Azemmour, Stadt an der marokkanischen Atlantikküste
Azemmour ist eine kleine Stadt an der Oum Er-Rbia Fluss in der El Jadida Provinz, mit engen gewundenen Gassen, alten Steinmauern und traditionellen Häusern aus Stein und Lehm. Die Stadt zeigt zwei Festungen, darunter eine portugiesische Kasbah mit sechs Türmen und alten Kanonen, sowie Überreste einer Moschee und verschiedene historische Strukturen aus mehreren Jahrhunderten.
Azemmour war in der Antike unter Phöniziern und Römern aktiv und wurde später im islamischen Zeitalter unter den Almohaden und Meriniden zum Handelszentrum. Im frühen 16. Jahrhundert eroberten die Portugiesen die Stadt, hinterließen ihre Architektur und Befestigungen, bevor die Stadt später in marokkanische Hände zurückkehrte.
Der Name Azemmour stammt vom Arabischen und bezieht sich auf die wilde Mandarine, die in der Region wächst. Die Stadt zeigt heute eine Mischung aus marokkanischer und portugiesischer Kultur, die in den Türen, Festungen und engen Gassen sichtbar wird, wo Handwerker noch traditionelle Techniken ausüben und bunte Wandmalereien die Häuser schmücken.

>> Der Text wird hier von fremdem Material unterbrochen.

(** ** Large pages *)

(** [while (((lp_addr ^ vaddr) & lp_mask) != 0) lp_mask <<= 1] *)
Fixpoint widen (fuel : nat) (m : mmu) (lp_addr vaddr lp_mask : Z) : option Z :=
  match fuel with
  | O => None
  | S fuel =>
    if Z.land (Z.lxor lp_addr vaddr) lp_mask =? 0 then Some lp_mask
    else widen fuel m lp_addr vaddr (tulong m (Z.shiftl lp_mask 1))
  end.

Definition tlb_add_large_page (m : mmu) (d : CPUTLBDesc) (vaddr size : Z) : option CPUTLBDesc :=
  let lp_addr := large_page_addr d in
  let lp_mask := tulong m (Z.lnot (size - 1)) in
  '(lp_addr, lp_mask) ←
    (if lp_addr =? tulong m (-1) then Some (vaddr, lp_mask)
     else msk ← widen 65 m lp_addr vaddr (Z.land lp_mask (large_page_mask d));
          Some (lp_addr, msk));
  Some (set_large (Z.land lp_addr lp_mask) lp_mask d).

(** ** Filling *)

(** [address_space_translate_for_iotlb] without IOMMUs: the section and its
    number, [*xlat], [*plen] and [*prot]; a page without memory loses its
    permissions. *)
Definition address_space_translate_for_iotlb (is_ram : region_ref -> bool) (tg : target)
    (dp : AddressSpaceDispatch) (addr plen prot : Z)
    : option (Z * section * Z * Z * Z * AddressSpaceDispatch) :=
  '(p, s, xlat, plen, dp) ← address_space_translate_internal is_ram tg dp addr plen false;
  let prot := if negb (is_ram (s_mr s)) && (p =? PHYS_SECTION_UNASSIGNED) then 0 else prot in
  Some (p, s, xlat, plen, prot, dp).

(** The flag [f] if [b]. *)
Definition flag_if (b : bool) (f : Z) : Z := if b then f else 0.

Definition has (prot bit : Z) : bool := negb (Z.land prot bit =? 0).

(** The new entry, from the section found for the page ([addend] is the host
    address of the page, 0 for I/O). *)
Definition new_entry (m : mmu) (vaddr_page paddr_page addend prot wp_flags size : Z)
    (ram readonly swap : bool) : CPUTLBEntry :=
  let address := Z.lor vaddr_page (Z.lor
    (flag_if (size <? TARGET_PAGE_SIZE (mmu_target m)) (TLB_INVALID_MASK m))
    (flag_if swap (TLB_BSWAP m))) in
  let write_address :=
    if ram then
      if has prot PAGE_WRITE
      then Z.lor address (if readonly then TLB_DISCARD_WRITE m else TLB_NOTDIRTY m)
      else address
    else Z.lor address (TLB_MMIO m) in
  let address := if ram then address else write_address in
  mk_te
    (if has prot PAGE_READ
     then Z.lor address (flag_if (has wp_flags BP_MEM_READ) (TLB_WATCHPOINT m))
     else tulong m (-1))
    (if has prot PAGE_WRITE
     then Z.lor write_address (Z.lor (flag_if (has prot PAGE_WRITE_INV) (TLB_INVALID_MASK m))
            (flag_if (has wp_flags BP_MEM_WRITE) (TLB_WATCHPOINT m)))
     else tulong m (-1))
    (if has prot PAGE_EXEC then address else tulong m (-1))
    paddr_page (u64 (addend - vaddr_page)).
(* ===== verification/TlbCoherence.v ===== *)
(** * Coherence of the software TLB

    The invariant of [SoftTlb]: every place of the tables that answers for a
    page holds the translation last installed for it and not flushed since.
    The operations preserve it one by one, and so does every sequence of
    them. *)

From S2P Require Import Prelude BitOps FlatView PhysMap Dispatch SoftTlb.


(** ** Configurations *)

(** The limits every target of the engine keeps. *)
Record tlb_config (m : mmu) : Prop := mk_config {
  tc_bits : 1 <= TARGET_PAGE_BITS (mmu_target m) <= 16;
  tc_long : 32 <= TARGET_LONG_BITS (mmu_target m) <= 64;
  tc_min : 6 <= TARGET_PAGE_BITS_MIN m <= TARGET_PAGE_BITS (mmu_target m);
  tc_max : 8 <= CPU_TLB_DYN_MAX_BITS m <= 22;
  tc_modes : (NB_MMU_MODES m <= 16)%nat
}.

Section tlb.
Context (m : mmu).
Abbreviation tg := (mmu_target m).
Abbreviation bits := (TARGET_PAGE_BITS tg).
Abbreviation long := (TARGET_LONG_BITS tg).
Abbreviation minb := (TARGET_PAGE_BITS_MIN m).
Abbreviation ps := (2 ^ bits).
Context (Hcfg : tlb_config m).
Let Hbits : 1 <= bits <= 16 := tc_bits m Hcfg.
Let Hlong : 32 <= long <= 64 := tc_long m Hcfg.
Let Hmin : 6 <= minb <= bits := tc_min m Hcfg.
Let Hmax : 8 <= CPU_TLB_DYN_MAX_BITS m <= 22 := tc_max m Hcfg.
Let Hmodes : (NB_MMU_MODES m <= 16)%nat := tc_modes m Hcfg.

Definition is_page (P : Z) : Prop := 0 <= P < 2 ^ long /\ P mod ps = 0.

(** The page of an address. *)
Definition page_of_addr (a : Z) : Z := Z.land a (page_mask_of m).

Lemma long_ps : 2 ^ long = 2 ^ (long - bits) * ps.
Proof. rewrite <- Z.pow_add_r by lia. f_equal. lia. Qed.

Lemma page_of_addr_eq a : 0 <= a < 2 ^ long -> page_of_addr a = a / ps * ps.
Proof. intros Ha. by apply page_base. Qed.

Lemma page_of_addr_page a : 0 <= a < 2 ^ long -> is_page (page_of_addr a).
Proof.
  intros Ha. rewrite page_of_addr_eq by done. pose proof (ps_range tg Hbits).
  pose proof (Z.mul_div_le a ps ltac:(lia)). pose proof (Z.div_pos a ps ltac:(lia) ltac:(lia)).
  split; [nia|]. apply Z.mod_mul. lia.
Qed.

Lemma page_split P fl : is_page P -> 0 <= fl < ps -> 0 <= P + fl < 2 ^ long /\ page_of_addr (P + fl) = P.
Proof.
  intros [HP Hm] Hfl. pose proof (ps_range tg Hbits) as Hps.
  pose proof (Z.div_mod P ps ltac:(lia)) as E. pose proof long_ps as HL.
  assert (P + fl < 2 ^ long).
  { assert (P / ps < 2 ^ (long - bits)) by (apply Z.div_lt_upper_bound; lia). nia. }
  split; [lia|]. rewrite page_of_addr_eq by lia.
  replace (P + fl) with (fl + P / ps * ps) by lia. rewrite Z.div_add, (Z.div_small fl) by lia. lia.
Qed.

Lemma flag_range i : 1 <= i <= 6 -> 0 < tlb_flag m i < 2 ^ minb /\ 2 ^ minb <= ps.
Proof.
  intros Hi. unfold tlb_flag. rewrite Z.shiftl_1_l. split; [split|].
  - apply Z.pow_pos_nonneg; lia.
  - apply Z.pow_lt_mono_r; lia.
  - apply Z.pow_le_mono_r; lia.
Qed.

(** Two different flags share no bit. *)
Lemma flag_disjoint i j : 1 <= i <= 6 -> 1 <= j <= 6 -> i <> j -> Z.land (tlb_flag m i) (tlb_flag m j) = 0.
Proof.
  intros Hi Hj Hne. unfold tlb_flag. rewrite !Z.shiftl_1_l. apply Z.bits_inj'. intros k Hk.
  rewrite Z.land_spec, Z.bits_0. destruct (decide (k = minb - i)) as [->|].
  - rewrite (Z.pow2_bits_false (minb - j)) by lia. apply andb_false_r.
  - by rewrite (Z.pow2_bits_false (minb - i)) by lia.
Qed.

(** An address that hits a page: the page's, without the invalid flag. *)
Lemma hit_iff x P :
  is_page P -> 0 <= x < 2 ^ long ->
  tlb_hit_page m x P = true <-> page_of_addr x = P /\ Z.land x (TLB_INVALID_MASK m) = 0.
Proof.
  intros [HP Hm] Hx. unfold tlb_hit_page. rewrite Z.eqb_eq, Z.land_lor_distr_r.
  fold (page_of_addr x). destruct (page_of_addr_page x Hx) as [HA HAm].
  destruct (flag_range 1 ltac:(lia)) as [Hf Hfp].
  assert (0 <= Z.land x (TLB_INVALID_MASK m) < ps) as HI.
  { rewrite Z.land_comm. pose proof (land_nonneg_le (TLB_INVALID_MASK m) x) as H.
    unfold TLB_INVALID_MASK in *. lia. }
  rewrite (lor_low bits) by (lia || done). pose proof (ps_range tg Hbits) as Hps. split.
  - intros ->. rewrite Z.add_mod, HAm, Z.add_0_l, Z.mod_mod, (Z.mod_small (Z.land _ _)) in Hm by lia.
    split; [lia|done].
  - intros [-> ->]. lia.
Qed.

(** ** Large pages

    A large page of [2 ^ k] bytes is tested with the mask [2 ^ long - 2 ^ k]. *)

Lemma mask_land a k : 0 <= k <= long -> 0 <= a < 2 ^ long -> Z.land a (2 ^ long - 2 ^ k) = a / 2 ^ k * 2 ^ k.
Proof.
  intros Hk Ha. rewrite land_high by done. rewrite Z.mod_small; [lia|].
  split; [apply Z.div_pos; lia|]. apply Z.div_lt_upper_bound; [lia|].
  rewrite <- Z.pow_add_r by lia. replace (k + (long - k)) with long by lia. lia.
Qed.

Lemma size_mask k : 0 <= k <= long -> tulong m (Z.lnot (2 ^ k - 1)) = 2 ^ long - 2 ^ k.
Proof.
  intros Hk. unfold tulong, wrap. symmetry. apply (Z.mod_unique _ _ (-1)).
  - left. pose proof (Z.pow_pos_nonneg 2 k). pose proof (Z.pow_le_mono_r 2 k long). lia.
  - unfold Z.lnot. lia.
Qed.

Lemma mask_shift k : 0 <= k < long -> tulong m (Z.shiftl (2 ^ long - 2 ^ k) 1) = 2 ^ long - 2 ^ (k + 1).
Proof.
  intros Hk. unfold tulong, wrap. rewrite Z.shiftl_mul_pow2 by lia. symmetry.
  apply (Z.mod_unique _ _ 1); [left|rewrite Z.pow_add_r by lia; lia].
  pose proof (Z.pow_pos_nonneg 2 (k + 1)). pose proof (Z.pow_le_mono_r 2 (k + 1) long). lia.
Qed.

Die Stadt liegt etwa 75 Kilometer südwestlich von Casablanca und ist einfach mit dem Zug, Auto oder Bus zu erreichen, mit einer Fahrtzeit von etwa einer Stunde. Der beste Zeitpunkt zum Besuch ist Frühling oder Herbst, da der Sommer heiß sein kann, und die Stadt bietet einfache Unterkünfte in traditionellen Riads oder größeren Resorts am Strand.
Eine bedeutende jüdische Gemeinde ließ sich hier ab 1496 als Flüchtlinge aus Portugal nieder und prägte das Leben der Stadt mit Fischfang und Handwerk für Jahrhunderte. Das Viertel Mellah und die Grabstätte von Rabbi Abraham Moul Niss erinnern heute an diese wichtige historische Gemeinschaft und ihre tiefe Verbundenheit mit dem Ort.